● **Stored data entries**:

(** ** Middleware *)

Definition isGetOrHead (method : string) : bool := bool_decide (method = "GET") || bool_decide (method = "HEAD").
Definition publicPaths : list string := ["/healthz"; "/livez"; "/readyz"; "/metrics"].
Definition Public (q : request) : bool := bool_decide (q_path q ∈ publicPaths) && isGetOrHead (q_method q).

Definition RejectOtherMethods (next : request -> handler) (q : request) : handler :=
  if bool_decide (q_path q ∈ publicPaths) && negb (isGetOrHead (q_method q)) then exit (mkResponse 405 {["Allow" := "GET, HEAD"]} BEmpty)
  else next q.

Definition AuthMiddleware (next : request -> handler) (q : request) : handler :=
  if Public q then next q
  else if negb (q_cert q) then exit (writeError 401 "client certificate required")
  else
    let key := header (q_headers q) "X-Api-Key" in
    if decide (key = "") then exit (writeError 401 "missing API key")
    else if decide (key ∉ APIKeys cfg) then exit (writeError 401 "invalid API key")
    else next q.

Definition NewRouter (q : request) : process RT -> response * process RT :=
  Prelude.body (RejectOtherMethods (AuthMiddleware dispatch) q).
End server.

(** ** What an answer rests on *)

(** The runtime said in one of these calls that it does not know the sandbox. *)
Definition said_gone (new : list call) : Prop :=
  exists id e, errors_Is e ErrSandboxNotFound = true /\
    (CallDaemonURL id (inl e) ∈ new \/ (exists b, CallWake id (mkWake b (Some e)) ∈ new) \/ CallInfo id (Some e) ∈ new).

(** The runtime brought the sandbox back after a crash. *)
Definition said_restarted (new : list call) : Prop := exists id, CallWake id (mkWake true None) ∈ new.

Definition is_wake (c : call) : bool := match c with CallWake _ _ => true | _ => false end.

(** What reached a daemon carries no header of the client's but its content type. *)
Definition clean (c : call) : Prop :=
  match c with CallDaemon _ _ dq => forall k v, d_headers dq !! k = Some v -> k = "Content-Type" | _ => True end.

Definition honest (r : response) (new : list call) : Prop :=
  (RunnerReportsSandboxGone r = true -> said_gone new) /\
  (is_Some (p_headers r !! SandboxRestartedHeader) -> said_restarted new) /\
  (p_body r = BGuest -> exists id url, (exists dq, CallDaemon id url dq ∈ new) \/ CallExec id url ∈ new).

(** From [w] to [w'] the calls [new] were made, and no slot moved. *)
Record extends {RT} (w w' : process RT) (new : list call) : Prop := {
  x_calls : w_calls w' = w_calls w ++ new;
  x_limit : w_limit w' = w_limit w;
  x_deletes : w_deletes w' = w_deletes w;
  x_clean : Forall clean new;
}.

(** A plain answer signals nothing. *)
Lemma honest_plain status h b new : h !! SandboxGoneHeader = None -> h !! SandboxRestartedHeader = None -> b <> BGuest ->
  honest (mkResponse status h b) new.
Proof.
  intros H1 H2 H3. split; [|split]; simpl; [|rewrite H2; by intros []|done].
  unfold RunnerReportsSandboxGone, header. simpl. rewrite H1. by intros ?%bool_decide_eq_true.
Qed.

Lemma honest_error status m new : honest (writeError status m) new.
Proof. by apply honest_plain. Qed.

Lemma honest_gone new : said_gone new -> honest writeSandboxNotFound new.
Proof. intros H. split; [done|]. split; [simpl; by intros []|done]. Qed.

Lemma honest_restarted new : said_restarted new -> honest writeSandboxRestarted new.
Proof. intros H. split; [|done]. unfold RunnerReportsSandboxGone. by intros ?%bool_decide_eq_true. Qed.

#[local] Hint Resolve honest_error honest_gone honest_restarted : core.

(** A guest's answer signals nothing either. *)
Lemma honest_proxied a new id url dq : CallDaemon id url dq ∈ new -> honest (proxy_answer a) new.
Proof.
  intros Hin. unfold proxy_answer. destruct a as [[]|status h]; [auto..|]. destruct (daemonRedirected status); [auto|].
  split; [|split; [|intros _; eauto]].
  - unfold RunnerReportsSandboxGone, header, StripSignals. simpl. rewrite lookup_delete_ne by done. rewrite lookup_delete_eq.
    by intros ?%bool_decide_eq_true.
  - unfold StripSignals. simpl. rewrite lookup_delete_eq. by intros [].
Qed.

Lemma honest_exec ct p new id url : CallExec id url ∈ new -> honest (exec_response ct p) new.
Proof.
  intros Hin. destruct p as [code|code|eid r]; simpl; [auto| |by apply honest_plain].
  split; [|split; [|intros _; eauto]].
  - unfold RunnerReportsSandboxGone. by intros ?%bool_decide_eq_true.
  - simpl. by intros [].
Qed.

Lemma clean_rewrite id url m p query h : clean (CallDaemon id url (mkDaemonRequest m p query (rewrite_headers h))).
Proof.
  simpl. intros k v. unfold rewrite_headers. case_decide; [|by rewrite lookup_empty]. by intros [<- _]%lookup_singleton_Some.
Qed.

Section proofs.
Context {RT : Type} {HR : Runtime RT} {G : Guest} (cfg : config).

Lemma extends_refl (w : process RT) : extends w w [].
Proof. split; try done. by rewrite app_nil_r. Qed.

Lemma extends_log (w w' : process RT) new c : extends w w' new -> clean c -> extends w (log_call c w') (new ++ [c]).
Proof.
  intros [H1 H2 H3 H4] Hc. split; try done; [simpl; by rewrite H1, app_assoc|]. apply Forall_app. split; [done|]. by constructor.
Qed.

Lemma extends_rt (w w' : process RT) new rt : extends w w' new -> extends w (set_rt rt w') new.
Proof. by intros [H1 H2 H3 H4]. Qed.

(** [calls w0 old Q]: from [w0] the calls so far extend [old], and satisfy [Q]. *)
Definition calls (w0 : process RT) (wake : bool) (old : list call) (Q : list call -> Prop) (w : process RT) : Prop :=
  exists new, extends w0 w new /\ old `prefix_of` new /\
    (wake = false -> Forall (fun c => is_wake c = false) old -> Forall (fun c => is_wake c = false) new) /\ Q new.

Lemma calls_mono w0 wake (Q Q' : list call -> Prop) old w : (forall new, Q new -> Q' new) -> calls w0 wake old Q w -> calls w0 wake old Q' w.
Proof. intros HQ (new & H1 & H2 & H3 & H4). exists new. auto. Qed.

(** Logging one more call. *)
Lemma calls_log w0 wake old (Q Q' : list call -> Prop) w c : clean c -> (wake = false -> is_wake c = false) ->
  (forall new, Q new -> Q' (new ++ [c])) -> calls w0 wake old Q w -> calls w0 wake old Q' (log_call c w).
Proof.
  intros Hc Hw HQ (new & H1 & H2 & H3 & H4). exists (new ++ [c]). split; [by apply extends_log|]. split; [by apply prefix_app_r|].
  split; [|auto]. intros Hf Ho. apply Forall_app. split; [auto|]. constructor; auto.
Qed.

Lemma calls_rt w0 wake old Q w rt : calls w0 wake old Q w -> calls w0 wake old Q (set_rt rt w).
Proof. intros (new & H1 & H2 & H3 & H4). exists new. split; [by apply extends_rt|auto]. Qed.

(** [resolveDaemonURL]: the runtime's word, and a wake only where one is wanted. *)
Lemma resolved_wp w0 wake old id r w : calls w0 wake old (fun new => CallDaemonURL id r ∈ new) w ->
  wp (resolved r) (fun o w' => calls w0 wake old (fun new => match o with inl a => honest a new | inr _ => True end) w') w.
Proof.
  intros Hc. unfold resolved. destruct r as [e|url]; [|apply wp_ret; by eapply calls_mono; [|exact Hc]].
  destruct (errors_Is e ErrSandboxNotFound) eqn:Eg; wp_auto; (eapply calls_mono; [|exact Hc]; intros new Hin; simpl; auto).
  apply honest_gone. exists id, e. auto.
Qed.

Lemma resolve_wp w0 id wake w : calls w0 wake [] (fun _ => True) w ->
  wp (resolveDaemonURL id wake) (fun o w' => calls w0 wake [] (fun new => match o with inl a => honest a new | inr _ => True end) w') w.
Proof.
  intros Hc. unfold resolveDaemonURL. wp_split; [apply wp_exit; eapply calls_mono; [|exact Hc]; auto|].
  unfold call_daemon_url. repeat (wp_step; cbn beta iota). set (r := rt_DaemonURL id (w_rt w)).
  assert (H1 : calls w0 wake [] (fun new => CallDaemonURL id r ∈ new) (log_call (CallDaemonURL id r) w)).
  { eapply calls_log; [done|done| |exact Hc]. set_solver. }
  destruct r as [e|url]; [|by eapply resolved_wp]. destruct (errors_Is e ErrSandboxNotRunning); [|by eapply resolved_wp].
  destruct wake; simpl; [|apply wp_exit; eapply calls_mono; [|exact H1]; intros; by apply honest_plain].
  unfold call_wake. repeat (wp_step; cbn beta iota). destruct (rt_EnsureRunning id _) as [wk rt] eqn:Ek. repeat (wp_step; cbn beta iota).
  match goal with |- wp _ _ ?x => set (w2 := x) end.
  assert (H2 : calls w0 true [] (fun new => CallWake id wk ∈ new) w2).
  { eapply calls_log; [done|done| |apply calls_rt, H1]. set_solver. }
  destruct wk as [b [we|]]; simpl.
  - destruct (errors_Is we ErrSandboxNotFound) eqn:Eg; apply wp_exit; (eapply calls_mono; [|exact H2]); intros new Hin; simpl; auto.
    apply honest_gone. exists id, we. eauto.
  - destruct b; [apply wp_exit; eapply calls_mono; [|exact H2]; intros new Hin; apply honest_restarted; by exists id|].
    repeat (wp_step; cbn beta iota). eapply (resolved_wp _ _ _ id), calls_log; [done|done| |exact H2]. set_solver.
Qed.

● **Work request**:
Where the records above contain a line with "apply honest_gone. exists id, we. eauto.", repeat that line and each later line through the end, exactly, and nothing more.

● **Answer section**:
    apply honest_gone. exists id, we. eauto.
  - destruct b; [apply wp_exit; eapply calls_mono; [|exact H2]; intros new Hin; apply honest_restarted; by exists id|].
    repeat (wp_step; cbn beta iota). eapply (resolved_wp _ _ _ id), calls_log; [done|done| |exact H2]. set_solver.
Qed.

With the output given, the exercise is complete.